| EXERCISE PROMPT |
The lines wanted are those in the data below that include "Hmin".

| SUPPLIED INFORMATION |
(** C1. First fit: for every state of the occupancy array and every
    size of at least one block ([b = ceil(size / 65536)] blocks), when
    [mprotect] succeeds, the allocator returns [NULL] exactly when no
    run of [b] free blocks exists in the array, and otherwise returns
    the address [aligned_pool_start + start * 65536] of the smallest
    index [start] whose [b] blocks are all free. *)
Theorem alloc_first_fit mprotect (map : list Z) size prot :
  Z.of_nat (length map) = STATIC_POOL_MAX_ENTRIES ->
  0 <= size < 2 ^ 32 ->
  let b := (size + 65535) / 65536 in
  1 <= b ->
  (forall addr len pr, mprotect addr len pr = 0) ->
  exists p map',
    lj_alloc_from_static_pool mprotect map size prot = Ret (p, map')
    /\ (p = 0 <-> ~ exists s, free_run map s b)
    /\ (p <> 0 -> exists start, first_fit map b start
                    /\ p = aligned_pool_start + start * 65536).
Proof.
  intros Hlen Hsize b Hb Hmp. subst b.
  destruct (alloc_cases mprotect map size prot Hlen Hsize)
    as [(E & _)|[(_ & Hno & ->)|(_ & s & Hff & ->)]];
    rewrite size_to_blocks_eq in * by assumption;
    set (b := (size + 65535) / 65536) in *.
  - lia.
  - exists 0, map. split; [reflexivity|]. split; [|congruence].
    split; [intros _ (s & Hs); exact (Hno s Hs)|reflexivity].
  - destruct (grant_cases mprotect map b prot s) as [(_ & ->)|(Hne & _)];
      [|specialize (Hmp (block_addr s) (b * STATIC_POOL_MIN_BLOCK_SIZE) prot); congruence].
    assert (0 <= s) by apply Hff.
    eexists _, _. split; [reflexivity|].
    pose proof (block_addr_not_null s ltac:(assumption)) as Hnn.
    split.
    + split; [congruence|]. intros Hno. exfalso. apply Hno. exists s. apply Hff.
    + intros _. exists s. split; [exact Hff|reflexivity].
Qed.

(** C3. When a fitting run exists and the [mprotect] call on the run
    the scan stops at fails, the allocator returns [NULL] and the
    occupancy array is the one it was called with. *)
Theorem alloc_mprotect_failure mprotect (map : list Z) size prot :
  Z.of_nat (length map) = STATIC_POOL_MAX_ENTRIES ->
  0 <= size < 2 ^ 32 ->
  let b := (size + 65535) / 65536 in
  (exists s, free_run map s b) ->
  (forall start, first_fit map b start ->
     mprotect (aligned_pool_start + start * 65536) (b * 65536) prot <> 0) ->
  lj_alloc_from_static_pool mprotect map size prot = Ret (0, map).
Proof.
  intros Hlen Hsize b Hex Hmp. subst b.
  destruct (alloc_cases mprotect map size prot Hlen Hsize)
    as [(_ & ->)|[(_ & _ & ->)|(_ & s & Hff & ->)]]; try reflexivity.
  rewrite size_to_blocks_eq in * by assumption.
  set (b := (size + 65535) / 65536) in *.
  destruct (grant_cases mprotect map b prot s) as [(E & _)|(_ & ->)]; [|reflexivity].
  destruct (Hmp s Hff). exact E.
Qed.

(** C4. Every address the allocator returns other than [NULL] is a
    multiple of the block size, lies in
    [aligned_pool_start, aligned_pool_start + STATIC_POOL_SIZE), and so
    does the whole granted range of [ceil(size / 65536)] blocks. *)
Theorem alloc_address_aligned_in_pool mprotect (map map' : list Z) size prot p :
  Z.of_nat (length map) = STATIC_POOL_MAX_ENTRIES ->
  0 <= size < 2 ^ 32 ->
  lj_alloc_from_static_pool mprotect map size prot = Ret (p, map') ->
  p <> 0 ->
  p mod 65536 = 0
  /\ aligned_pool_start <= p < aligned_pool_start + STATIC_POOL_SIZE
  /\ p + (size + 65535) / 65536 * 65536 <= aligned_pool_start + STATIC_POOL_SIZE.
Proof.
  intros Hlen Hsize Hrun Hp.
  destruct (alloc_cases mprotect map size prot Hlen Hsize)
    as [(_ & E)|[(_ & _ & E)|(Hb & s & Hff & E)]];
    rewrite E in Hrun; try (injection Hrun as <- _; congruence).
  destruct (grant_cases mprotect map (size_to_blocks size) prot s) as [(_ & E')|(_ & E')];
    rewrite E' in Hrun; injection Hrun as <- _; [|congruence].
  destruct Hff as ((Hs & Hfit & _) & _).
  destruct (block_addr_bounds s (size_to_blocks size)) as (B1 & B2 & _ & B4); [lia..|].
  rewrite size_to_blocks_eq in * by assumption. lia.
Qed.


(** ** Properties of the release *)

(** An address the allocator returned is the address of a block whose
    run fits the array. *)
Lemma alloc_returns_block mprotect (map map' : list Z) size prot p :
  Z.of_nat (length map) = STATIC_POOL_MAX_ENTRIES ->
  0 <= size < 2 ^ 32 ->
  lj_alloc_from_static_pool mprotect map size prot = Ret (p, map') ->
  p <> 0 ->
  exists s, p = block_addr s /\ first_fit map (size_to_blocks size) s
    /\ 1 <= size_to_blocks size
    /\ map' = fill map (Z.to_nat s) (Z.to_nat (size_to_blocks size)) 1.
Proof.
  intros Hlen Hsize Hrun Hp.
  destruct (alloc_cases mprotect map size prot Hlen Hsize)
    as [(_ & E)|[(_ & _ & E)|(Hb & s & Hff & E)]];
    rewrite E in Hrun; try (injection Hrun as <- _; congruence).
  destruct (grant_cases mprotect map (size_to_blocks size) prot s) as [(_ & E')|(_ & E')];
    rewrite E' in Hrun; injection Hrun as <- <-; [|congruence].
  exists s. auto.
Qed.

Lemma fill_fill map i n v : fill (fill map i n v) i n v = fill map i n v.
Proof.
  apply list_eq. intros j.
  destruct (decide (i <= j < i + n)%nat) as [Hin|Hout].
  - destruct (decide (j < length map)%nat) as [Hlt|Hge].
    + rewrite !fill_lookup_in by (rewrite ?fill_length; lia). reflexivity.
    + rewrite !lookup_ge_None_2 by (rewrite ?fill_length; lia). reflexivity.
  - rewrite fill_lookup_out by exact Hout. reflexivity.
Qed.

(** The bounds test of the release at work.  A release whose address
    lies before [aligned_pool_start], or whose end [p + b * 65536]
    (with [b = ceil(size / 65536)]) lies beyond
    [aligned_pool_start + STATIC_POOL_SIZE] while [b * 65536] fits an
    [int] and [p + b * 65536] stays inside the address space, returns
    the error code 1 and leaves the occupancy array as it was. *)
Lemma release_rejects_outside_pool madvise (map : list Z) p size :
  0 <= size < 2 ^ 32 -> 0 <= p ->
  let b := (size + 65535) / 65536 in
  p < aligned_pool_start
  \/ (b * 65536 < 2 ^ 31 /\ p + b * 65536 < 2 ^ ptr_bits
      /\ aligned_pool_start + STATIC_POOL_SIZE < p + b * 65536) ->
  lj_release_to_static_pool madvise map p size = Ret (1, map).
Proof.
  intros Hsize Hp b [Hlow|(Hint & Hptr & Hend)].
  - apply release_below. exact Hlow.
  - destruct (Z.lt_ge_cases p aligned_pool_start) as [Hlow|Hge];
      [apply release_below; exact Hlow|].
    subst b. rewrite <- size_to_blocks_eq in * by assumption.
    apply release_beyond; assumption.
Qed.

(** C6. Releasing twice the address and size that the allocator
    granted returns 0 both times; the first release clears the blocks
    of the run and no other, and the second leaves the array exactly as
    the first left it. *)
Theorem release_twice mprotect madvise1 madvise2 (map0 map0' map : list Z) size prot p :
  Z.of_nat (length map0) = STATIC_POOL_MAX_ENTRIES ->
  0 <= size < 2 ^ 32 ->
  lj_alloc_from_static_pool mprotect map0 size prot = Ret (p, map0') ->
  p <> 0 ->
  Z.of_nat (length map) = STATIC_POOL_MAX_ENTRIES ->
  exists map1,
    lj_release_to_static_pool madvise1 map p size = Ret (0, map1)
    /\ lj_release_to_static_pool madvise2 map1 p size = Ret (0, map1)
    /\ forall i, 0 <= i ->
         flag map1 i
         = if in_run ((p - aligned_pool_start) / 65536) ((size + 65535) / 65536) i
           then Some 0 else flag map i.
Proof.
  intros Hlen0 Hsize Hrun Hp Hlen.
  destruct (alloc_returns_block _ _ _ _ _ _ Hlen0 Hsize Hrun Hp)
    as (s & -> & ((Hs & Hfit & _) & _) & Hb & _).
  eexists. split; [apply release_run; assumption|].
  split.
  - rewrite release_run by (rewrite ?fill_length; assumption).
    rewrite fill_fill. reflexivity.
  - intros i Hi. rewrite flag_fill by lia.
    rewrite size_to_blocks_eq by assumption.
    replace ((block_addr s - aligned_pool_start) / 65536) with s; [reflexivity|].
    unfold block_addr. rewrite block_size_val. lia.
Qed.

Lemma fill_restore map i n v w :
  (forall j, (i <= j < i + n)%nat -> (j < length map)%nat -> map !! j = Some w) ->
  fill (fill map i n v) i n w = map.
Proof.
  intros Hold. apply list_eq. intros j.
  destruct (decide (i <= j < i + n)%nat) as [Hin|Hout].
  - destruct (decide (j < length map)%nat) as [Hlt|Hge].
    + rewrite fill_lookup_in by (rewrite ?fill_length; lia).
      symmetry. apply Hold; assumption.
    + rewrite !lookup_ge_None_2 by (rewrite ?fill_length; lia). reflexivity.
  - rewrite !fill_lookup_out by exact Hout. reflexivity.
Qed.

Lemma first_fit_unique map b s s' :
  first_fit map b s -> first_fit map b s' -> s = s'.
Proof.
  intros (Hf & Hmin) (Hf' & Hmin').
  destruct (Z.lt_trichotomy s s') as [Hlt|[->|Hgt]]; [|reflexivity|].
  - destruct (Hmin' s); [|exact Hf]. destruct Hf as (H0 & _). lia.
  - destruct (Hmin s'); [|exact Hf']. destruct Hf' as (H0 & _). lia.
Qed.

| ANSWER BELOW |
  intros (Hf & Hmin) (Hf' & Hmin').
  - destruct (Hmin' s); [|exact Hf]. destruct Hf as (H0 & _). lia.
  - destruct (Hmin s'); [|exact Hf']. destruct Hf' as (H0 & _). lia.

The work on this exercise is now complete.